Rural wage growth remains near decadal lows

Source: Jefferies

This budget was about credibility and character, presented amidst heightened global volatility and economic upheaval. China has been doing its own Yin & Yang which the global investor community is at a loss to decipher. The EU and Japanese central banks continue to print money to extract some small juice of growth but have failed miserably. Even the US after having raised rates sure footedly, is now giving mixed signals on the trajectory and pace of monetary policy. And here is India, facing growth issues, and historically prone to wilting under pressure and relaxing fiscal discipline standards at the drop of a hat. NOT THIS TIME folks, not this time! This budget showed spine and chose to stick to the fiscal deficit target of 3.5% for the coming financial year. When the entire world is talking about stimulus spend and QE, it takes character to talk about tight capital expenditure. Building trust in this fragile global environment will stand India in good stead for years to come.

This budget showed that the government is sticking to its initial disposition of clampdown on black money, subsidy rationalization and push for job creation. Various estimates have put the black economy at par with and even higher than the real economy. The thrust on bringing back black money into productive use in the real economy can rejuvenate the economy and put us back in growth trajectory while simultaneously keeping a lid on inflation.

Simplification and rationalizing taxes was another aspect of this budget and coupled with the thrust on black money is expected to bear fruit over a longer time. Mr. Jaitley has committed to providing a stable and predictable taxation regime and has proposed structural changes in the taxation framework to ease payment of taxes. Some amount of discretion in penalty for tax offences have been reduced moving the system towards transparency. The budget focused on process simplification and speeding clearances promoting small and medium business and supporting entrepreneurs.

The fiscal arithmetic of this budget is more credible with conservative tax projections albeit being optimistic on asset sales. Gross tax revenues are budgeted to rise by roughly 11.7% which is conservative. The budget has assumed roughly 11% growth in nominal GDP in FY17 which is reasonable. On the other hand, proceeds from telecom spectrum auction budgeted at Rs.990 billion looks aggressive and will be critical to the government’s fiscal arithmetic. Having said that, market conditions will play a key role in asset sales but lower tax assumptions suggest that overall revenue is achievable.

Adherence to original fiscal consolidation plan and lower than expected borrowings by the central government is good for fixed income segment.

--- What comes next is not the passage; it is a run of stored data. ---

(* ===== verification/AuthMemory.v ===== *)
(** * Authentication: the store in memory

    [auth/infrastructure/memory/repository.go], which is the identity
    repository, the role provider and the role administration of a server that
    runs without a database: three maps under one mutex. *)
From S2P Require Import Prelude Text Programs AuthDomain.
Local Open Scope Z_scope.

Record MemStore := mkMemStore {
  ms_users : gmap string Identity;
  ms_byLogin : gmap string string;
  ms_sessions : gmap string Session
}.

Definition NewRepository : MemStore := mkMemStore ∅ ∅ ∅.

Definition with_users x m := mkMemStore x (ms_byLogin m) (ms_sessions m).
Definition with_byLogin x m := mkMemStore (ms_users m) x (ms_sessions m).
Definition with_mem_sessions x m := mkMemStore (ms_users m) (ms_byLogin m) x.

(** ** Updates of an identity *)

Definition set_login (loginAt : Time) (i : Identity) : Identity :=
  mkIdentity (id_UserID i) (id_Username i) (id_Email i) (id_DisplayName i) (id_PasswordHash i)
    (id_PasswordAlgo i) (id_MustChangePassword i) (Some loginAt) 0 None (id_IsActive i)
    (id_Roles i) (id_CreatedAt i) loginAt.

Definition set_failed (n : Z) (lockedUntil : option Time) (now : Time) (i : Identity) : Identity :=
  mkIdentity (id_UserID i) (id_Username i) (id_Email i) (id_DisplayName i) (id_PasswordHash i)
    (id_PasswordAlgo i) (id_MustChangePassword i) (id_LastLoginAt i) n lockedUntil (id_IsActive i)
    (id_Roles i) (id_CreatedAt i) now.

(** The SET clauses of [UpdateUser] in memory. *)
Definition set_user (p : UpdateUserParams) (now : Time) (i : Identity) : Identity :=
  mkIdentity (id_UserID i) (id_Username i)
    (match up_Email p with Some e => TrimSpace e | None => id_Email i end)
    (match up_DisplayName p with Some n => TrimSpace n | None => id_DisplayName i end)
    (default (id_PasswordHash i) (up_NewPasswordHash p))
    (match up_NewPasswordHash p with Some _ => "bcrypt" | None => id_PasswordAlgo i end)
    (default (id_MustChangePassword i) (up_MustChangePassword p))
    (id_LastLoginAt i)
    (if up_ResetLockState p then 0 else id_FailedLoginAttempts i)
    (if up_ResetLockState p then None else id_LockedUntil i)
    (default (id_IsActive i) (up_IsActive p))
    (id_Roles i) (id_CreatedAt i) now.

Definition set_roles (displayName : string) (roles : list Role) (now : Time) (i : Identity) : Identity :=
  mkIdentity (id_UserID i) (id_Username i) (id_Email i)
    (if str_eqb (TrimSpace displayName) "" then id_DisplayName i else TrimSpace displayName)
    (id_PasswordHash i) (id_PasswordAlgo i) (id_MustChangePassword i) (id_LastLoginAt i)
    (id_FailedLoginAttempts i) (id_LockedUntil i) true roles (id_CreatedAt i) now.

(** ** Operations *)

Section memory.
Context `{LetterCase} `{Bcrypt}.

Definition login_key (s : string) : string := go_lower (TrimSpace s).

Definition mem_find_identifier (identifier : string) (m : MemStore) : Result Identity :=
  match ms_byLogin m !! login_key identifier with
  | None => inl ErrIdentityNotFound
  | Some userID =>
      match ms_users m !! userID with Some i => inr i | None => inl ErrIdentityNotFound end
  end.

Definition mem_find_user (userID : string) (m : MemStore) : Result Identity :=
  match ms_users m !! TrimSpace userID with Some i => inr i | None => inl ErrIdentityNotFound end.

(** Look up, change, store back. *)
Definition mem_update_user (userID : string) (f : Identity -> Identity) (m : MemStore)
    : Result unit * MemStore :=
  match ms_users m !! userID with
  | None => (inl ErrIdentityNotFound, m)
  | Some i => (inr tt, with_users (<[userID := f i]> (ms_users m)) m)
  end.

Definition mem_touch (sessionID : string) (seenAt : Time) (m : MemStore) : Result unit * MemStore :=
  match ms_sessions m !! sessionID with
  | None => (inl ErrSessionNotFound, m)
  | Some s => (inr tt, with_mem_sessions (<[sessionID := touch_session seenAt s]> (ms_sessions m)) m)
  end.

Definition mem_revoke (sessionID : string) (revokedAt : Time) (m : MemStore) : MemStore :=
  match ms_sessions m !! sessionID with
  | None => m
  | Some s => with_mem_sessions (<[sessionID := revoke_session revokedAt s]> (ms_sessions m)) m
  end.

Definition live_session_of (userID : string) (s : Session) : bool :=
  str_eqb (ss_UserID s) userID && bool_decide (ss_RevokedAt s = None).

Definition mem_revoke_user (userID : string) (revokedAt : Time) (m : MemStore) : MemStore :=
  with_mem_sessions
    ((fun s => if live_session_of userID s then revoke_session revokedAt s else s) <$> ms_sessions m) m.

Definition mem_create_user (p : CreateUserParams) (now : Time) (m : MemStore) : Result unit * MemStore :=
  let refuse := (inl ErrUserAlreadyExists, m) in
  match ms_users m !! cu_UserID p with
  | Some _ => refuse
  | None =>
      let loginKey := go_lower (cu_Username p) in
      let emailKey := login_key (cu_Email p) in
      if str_eqb loginKey "" then refuse
      else if bool_decide (is_Some (ms_byLogin m !! loginKey)) then refuse
      else if negb (str_eqb emailKey "") && bool_decide (is_Some (ms_byLogin m !! emailKey)) then refuse
      else
        let byLogin := if str_eqb emailKey "" then ms_byLogin m
                       else <[emailKey := cu_UserID p]> (ms_byLogin m) in
        (inr tt, mkMemStore
          (<[cu_UserID p := mkIdentity (cu_UserID p) (cu_Username p) (cu_Email p) (cu_DisplayName p)
               (cu_PasswordHash p) (cu_PasswordAlgo p) (cu_MustChangePassword p) None 0 None
               (cu_IsActive p) (cu_Roles p) now now]> (ms_users m))
          (<[loginKey := cu_UserID p]> byLogin) (ms_sessions m))
  end.

(** The login keys after a change of email. *)
Definition rekey (i : Identity) (email : option string) (byLogin : gmap string string)
    : gmap string string :=
  match email with
  | None => byLogin
  | Some e =>
      let old := login_key (id_Email i) in
      let cleared := if str_eqb old "" then byLogin else delete old byLogin in
      let new := login_key (TrimSpace e) in
      if str_eqb new "" then cleared else <[new := id_UserID i]> cleared
  end.

Definition mem_change_user (p : UpdateUserParams) (now : Time) (m : MemStore) : Result unit * MemStore :=
  match ms_users m !! up_UserID p with
  | None => (inl ErrIdentityNotFound, m)
  | Some i =>
      (inr tt, mkMemStore (<[up_UserID p := set_user p now i]> (ms_users m))
                 (rekey i (up_Email p) (ms_byLogin m)) (ms_sessions m))
  end.

Definition holds_role (role : Role) (i : Identity) : bool := bool_decide (role ∈ id_Roles i).

Definition mem_any_role (role : Role) (m : MemStore) : bool :=
  existsb (fun e => holds_role role e.2) (map_to_list (ms_users m)).

Definition mem_bootstrap (p : BootstrapAdminParams) (now : Time) (m : MemStore) : bool * MemStore :=
  if mem_any_role RoleAdmin m then (false, m)
  else
    let byLogin := <[go_lower (ba_Username p) := ba_UserID p]> (ms_byLogin m) in
    let email := login_key (ba_Email p) in
    (true, mkMemStore
      (<[ba_UserID p := mkIdentity (ba_UserID p) (ba_Username p) (ba_Email p) (ba_DisplayName p)
           (ba_PasswordHash p) (ba_PasswordAlgo p) (ba_MustChangePassword p) None 0 None true
           [RoleAdmin] now now]> (ms_users m))
      (if str_eqb email "" then byLogin else <[email := ba_UserID p]> byLogin) (ms_sessions m)).

Definition mem_roles (userID : string) (m : MemStore) : Result (list Role) :=
  match ms_users m !! userID with
  | None => inl ErrUserNotFound
  | Some i =>
      if negb (id_IsActive i) then inl ErrUserInactive
      else match id_Roles i with [] => inl ErrUserNotFound | rs => inr rs end
  end.

(** The identity a role is given to: a new one has no password. *)
Definition mem_role_user (userID displayName : string) (now : Time) (m : MemStore) : Identity * MemStore :=
  match ms_users m !! userID with
  | Some i => (i, m)
  | None =>
      (mkIdentity userID userID "" displayName "" "" false None 0 None true [] now now,
       with_byLogin (<[go_lower userID := userID]> (ms_byLogin m)) m)
  end.

Definition mem_grant (userID displayName : string) (f : list Role -> list Role) (now : Time)
    (m : MemStore) : MemStore :=
  let '(i, m1) := mem_role_user userID displayName now m in
  with_users (<[userID := set_roles displayName (f (id_Roles i)) now i]> (ms_users m1)) m1.

Definition add_role (role : Role) (roles : list Role) : list Role :=
  if bool_decide (role ∈ roles) then roles else roles ++ [role].

(** ** Who is online *)

Definition is_online (now cutoff : Time) (s : Session) : bool :=
  bool_decide (ss_RevokedAt s = None) && negb (ss_ExpiresAt s <? now) && negb (ss_LastSeenAt s <? cutoff).

Definition later_seen (latest : gmap string Time) (s : Session) : gmap string Time :=
  match latest !! ss_UserID s with
  | Some current =>
      if current <? ss_LastSeenAt s then <[ss_UserID s := ss_LastSeenAt s]> latest else latest
  | None => <[ss_UserID s := ss_LastSeenAt s]> latest
  end.

Definition latest_by_user (l : list Session) : gmap string Time := fold_left later_seen l ∅.

Definition mem_online (activeSince now : Time) (m : MemStore) : list OnlineUser :=
  let latest := latest_by_user (bfilter (is_online now activeSince) (map_to_list (ms_sessions m)).*2) in
  omap (fun e =>
    match ms_users m !! e.1 with
    | Some i => if id_IsActive i then Some (mkOnlineUser (id_UserID i) (id_Username i) (id_DisplayName i) e.2) else None
    | None => None
    end) (map_to_list latest).

(** ** The port *)

Definition read_mem {A} (r : Result A) (m : MemStore) : Result A * MemStore := (r, m).

Definition mem_step {B} (o : AuthOp B) (now : Time) (u : AuthDraw) (m : MemStore) : Result B * MemStore :=
  match o in AuthOp B return Result B * MemStore with
  | FindIdentityByIdentifier identifier => read_mem (mem_find_identifier identifier m) m
  | FindIdentityByUserID userID => read_mem (mem_find_user userID m) m
  | CreateSession s => (inr tt, with_mem_sessions (<[ss_SessionID s := s]> (ms_sessions m)) m)
  | FindSession sessionID =>
      read_mem (match ms_sessions m !! sessionID with Some s => inr s | None => inl ErrSessionNotFound end) m
  | TouchSession sessionID seenAt => mem_touch sessionID seenAt m
  | RevokeSession sessionID revokedAt => (inr tt, mem_revoke sessionID revokedAt m)
  | RevokeSessionsByUserID userID revokedAt => (inr tt, mem_revoke_user userID revokedAt m)
  | RecordSuccessfulLogin userID loginAt => mem_update_user userID (set_login loginAt) m
  | RecordFailedLogin userID n lockedUntil => mem_update_user userID (set_failed n lockedUntil now) m
  | CreateUserOp p => mem_create_user p now m
  | ListUsersOp => read_mem (inr ((fun e => managed e.2) <$> map_to_list (ms_users m))) m
  | UpdateUserOp p => mem_change_user p now m
  | ListOnlineUsersOp since => read_mem (inr (mem_online since now m)) m
  | BootstrapAdmin p => let '(b, m') := mem_bootstrap p now m in (inr b, m')
  | RolesByUserID userID => read_mem (mem_roles userID m) m
  | HasAnyRole role => read_mem (inr (mem_any_role role m)) m
  | UpsertUserAndAssignRole userID displayName role _ =>
      (inr tt, mem_grant userID displayName (add_role role) now m)
  | ReplaceUserRoles userID displayName roles _ =>
      (inr tt, mem_grant userID displayName (fun _ => roles) now m)
  | TimeNow => read_mem (inr now) m
  | RandRead => read_mem (inr (ad_bytes u)) m
  | GenerateFromPassword p => read_mem (bcrypt_hash (ad_salt u) p) m
  end.

#[export] Instance mem_ports : Ports AuthOp MemStore AuthDraw :=
  {| step := @mem_step; fallible := @auth_fallible |}.
End memory.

It may be noted that in the previous policy, India’s central bank, the Reserve Bank of India (RBI), while maintaining the accommodative stance, had stated that it will wait for the forthcoming budget, for further monetary easing. And of course, with budget delivering what RBI governor Dr. Rajan hoped for in Davos (fiscal rectitude) earlier this year, a small rate cut can’t be far away. With the government adhering the fiscal rectitude, the RBI can be expected to follow up with a rate cut to the extent of 25-50bps. The bond market has already rallied in anticipating a rate cut by RBI with yields on the 10 year benchmark bond rallying by 12-15bps.

Mr. Jaitley has delivered a good strategic and mature budget during testing times. Given the strategic nature of this budget, the benefits will take time to accrue and there might be some short term squeeze on account of absence of any major big bang spending. So, while the budget is structurally positive in medium term, limited room to spend and a tight fiscal stance will act as a dampener for capital markets.

On the other hand, introduction of the Monetary Policy Committee should modernize central banking and other proposed reforms in the areas of infrastructure, subsidies and agriculture are steps in the right direction.